*TASK PROMPT:* From the first line of the data below, repeat each line exactly until you reach the line with "RestyUnsent err =>"; include that line too.
(INPUT DATA Opens)
Definition getDownloadToken (w : World) (s : t) (videoID mediaType : string)
  : (string * option error) * list Event :=
  let endpoint := apiURL s +:+ "/download" in
  let tr := [EvControlGet endpoint videoID mediaType] in
  match control_plane w endpoint videoID mediaType with
  | RestyUnsent err =>
      if is_cancellation err then (("", Some err), [])
      else (("", Some (fmt_Errorf_w "api request failed" err)), [])
  | RestyErr err =>
      if is_cancellation err then (("", Some err), tr)
      else (("", Some (fmt_Errorf_w "api request failed" err)), tr)
  | RestyResp status download_token =>
      if IsError status
      then (("", Some (fmt_Errorf_d "api returned status" status)), tr)
      else
        let DownloadToken :=
          if IsSuccess status then download_token else "" in
        if String.eqb DownloadToken ""
        then (("", Some (errors_New "empty download token received")), tr)
        else ((DownloadToken, None), tr)
  end.

Definition streamURL (s : t) (videoID mediaType token : string) : string :=
  apiURL s +:+ "/stream/" +:+ videoID +:+ "?type=" +:+ mediaType
    +:+ "&token=" +:+ token.

(** The client of [downloadFile]; the timeout is in seconds. *)
Definition client (mediaType : string) : http_Client :=
  {| Timeout := if String.eqb mediaType "video" then 600 else 300;
     CheckRedirect := fun req via =>
       if (10 <=? Z.of_nat (length via))
       then Some (errors_New "too many redirects") else None |}.

(** The chunk loop of [downloadFile], at its k-th round: poll the
    context, read, write what was read, stop at [io.EOF] or at an
    error. *)
Fixpoint stream_loop (w : World) (filePath : string) (body : list ReadEv)
    (k : nat) (fs : FS) : option error * FS * list Event :=
  match ctx_Err w k with
  | Some e => (Some e, fs, [EvCtxPoll])
  | None =>
      match body with
      | [] => (None, fs, [EvCtxPoll; EvBodyRead])
      | (chunk, rerr) :: rest =>
          match write_chunk w k filePath chunk fs with
          | (Some writeErr, fs') =>
              (Some (fmt_Errorf_w "write error" writeErr), fs',
               [EvCtxPoll; EvBodyRead])
          | (None, fs') =>
              match rerr with
              | Some err =>
                  if error_eqb err io_EOF
                  then (None, fs', [EvCtxPoll; EvBodyRead])
                  else (Some (fmt_Errorf_w "read error" err), fs',
                        [EvCtxPoll; EvBodyRead])
              | None =>
                  let '(r, fs'', tr) :=
                    stream_loop w filePath rest (S k) fs' in
                  (r, fs'', EvCtxPoll :: EvBodyRead :: tr)
              end
          end
      end
  end.

Definition downloadFile (fuel : nat) (w : World) (s : t)
    (videoID mediaType token filePath : string) (fs : FS)
  : option (option error * FS * list Event) :=
  let url := streamURL s videoID mediaType token in
  match new_request w url with
  | Some err => Some (Some (fmt_Errorf_w "failed to create request" err), fs, [])
  | None =>
      match http_Client_do fuel (client mediaType) (data_plane w) url [] with
      | None => None
      | Some (inr err, tr) =>
          if is_cancellation err then Some (Some err, fs, tr)
          else Some (Some (fmt_Errorf_w "request failed" err), fs, tr)
      | Some (inl resp, tr) =>
          if negb (StatusCode resp =? 200)
          then Some (Some (fmt_Errorf_d "unexpected status code"
                             (StatusCode resp)), fs, tr)
          else
            match create_err w filePath with
            | Some err =>
                Some (Some (fmt_Errorf_w "failed to create file" err), fs, tr)
            | None =>
                let '(r, fs', tr') :=
                  stream_loop w filePath (Body resp) 0 (<[filePath := []]> fs) in
                Some (r, fs', tr ++ tr')
            end
      end
  end.

Definition mediaType_of (track : Track) : string :=
  if Video track then "video" else "audio".

Definition ext_of (track : Track) : string :=
  if Video track then ".mp4" else ".mp3".

Definition filePath_of (track : Track) : string :=
  filepath_Join ["downloads"; ID track +:+ ext_of track].

Definition Download (fuel : nat) (w : World) (s : t) (track : Track) (fs : FS)
  : option ((string * option error) * FS * list Event) :=
  match checkDownloadedFile fs (ID track) with
  | (path, None) => Some ((path, None), fs, [])
  | (_, Some _) =>
      match ensureDownloadsDir w with
      | Some err =>
          Some (("", Some (fmt_Errorf_w "failed to create downloads directory"
                             err)), fs, [])
      | None =>
          let videoID := ID track in
          let mediaType := mediaType_of track in
          let filePath := filePath_of track in
          match getDownloadToken w s videoID mediaType with
          | ((_, Some err), tr) =>
              Some (("", Some (fmt_Errorf_w "failed to get download token"
                                 err)), fs, tr)
          | ((token, None), tr) =>
              match downloadFile fuel w s videoID mediaType token filePath fs with
              | None => None
              | Some (Some err, fs', tr') =>
                  Some (("", Some (fmt_Errorf_w "download failed" err)),
                        os_Remove fs' filePath, tr ++ tr')
              | Some (None, fs', tr') =>
                  match os_Stat fs' filePath with
                  | Some size =>
                      if size =? 0
                      then Some (("", Some (errors_New
                                    "downloaded file is empty or missing")),
                                 os_Remove fs' filePath, tr ++ tr')
                      else Some ((filePath, None), fs', tr ++ tr')
                  | None =>
                      Some (("", Some (errors_New
                               "downloaded file is empty or missing")),
                            os_Remove fs' filePath, tr ++ tr')
                  end
              end
          end
      end
  end.

End Methods.

End ShrutiAPIPlatform.

(** ** The Youtubify provider *)

Module YoutubifyPlatform.

Definition PlatformYoutubify : PlatformName := "xyz".

Definition apiBase : string := "https://youtubify.me".

Section Methods.

(** [state.PlatformYouTube], and the key read from the environment. *)
Variable PlatformYouTube : PlatformName.
Variable apiKey : string.

Definition Name : PlatformName := PlatformYoutubify.

Definition IsValid (query : string) : bool := false.

Definition GetTracks (query : string) : list Track * option error :=
  ([], Some (errors_New "Youtubify is a direct download platform")).

Definition IsDownloadSupported (source : PlatformName) : bool :=
  String.eqb source PlatformYouTube.

(** [io.Copy(out, resp.Body)]: read and write until [io.EOF], which is
    not an error, or until a read or a write fails.  The client has no
    timeout and the context is not consulted: that the reads come to an
    end is the server's doing, which a body given as a list assumes. *)
Fixpoint io_Copy (w : World) (path : string) (body : list ReadEv)
    (k : nat) (fs : FS) : option error * FS * list Event :=
  match body with
  | [] => (None, fs, [EvBodyRead])
  | (chunk, rerr) :: rest =>
      match write_chunk w k path chunk fs with
      | (Some ew, fs') => (Some ew, fs', [EvBodyRead])
      | (None, fs') =>
          match rerr with
          | Some er =>
              (if error_eqb er io_EOF then None else Some er, fs',
               [EvBodyRead])
          | None =>
              let '(r, fs'', tr) := io_Copy w path rest (S k) fs' in
              (r, fs'', EvBodyRead :: tr)
          end
      end
  end.

Definition download_url (videoID : string) : string :=
  apiBase +:+ "/download/audio?video_id=" +:+ videoID
    +:+ "&mode=download&no_redirect=1&api_key=" +:+ apiKey.

(** [&http.Client{}]: no timeout, the default redirect policy. *)
Definition client : http_Client :=
  {| Timeout := 0; CheckRedirect := defaultCheckRedirect |}.

(** The path is the text [fmt.Sprintf] builds, not cleaned; it is the
    key of the file when [videoID] has no separator in it. *)
Definition downloadAudio (fuel : nat) (w : World) (videoID : string) (fs : FS)
  : option ((string * option error) * FS * list Event) :=
  let filepath := "downloads/" +:+ videoID +:+ ".mp3" in
  match os_Stat fs filepath with
  | Some _ => Some ((filepath, None), fs, [])
  | None =>
      match mkdir_downloads w with
      | Some err => Some (("", Some err), fs, [])
      | None =>
          let url := download_url videoID in
          match new_request w url with
          | Some err => Some (("", Some err), fs, [])
          | None =>
              match http_Client_do fuel client (data_plane w) url [] with
              | None => None
              | Some (inr err, tr) => Some (("", Some err), fs, tr)
              | Some (inl resp, tr) =>
                  if negb (StatusCode resp =? 200)
                  then Some (("", Some (fmt_Errorf_s "API returned"
                                          (Status resp))), fs, tr)
                  else
                    match create_err w filepath with
                    | Some err => Some (("", Some err), fs, tr)
                    | None =>
                        let '(r, fs', tr') :=
                          io_Copy w filepath (Body resp) 0
                            (<[filepath := []]> fs) in
                        match r with
                        | Some err => Some (("", Some err), fs', tr ++ tr')
                        | None => Some ((filepath, None), fs', tr ++ tr')
                        end
                    end
              end
          end
      end
  end.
(INPUT DATA Closes)
*YOUR SOLUTION:*
Definition getDownloadToken (w : World) (s : t) (videoID mediaType : string)
  : (string * option error) * list Event :=
  let endpoint := apiURL s +:+ "/download" in
  let tr := [EvControlGet endpoint videoID mediaType] in
  match control_plane w endpoint videoID mediaType with
  | RestyUnsent err =>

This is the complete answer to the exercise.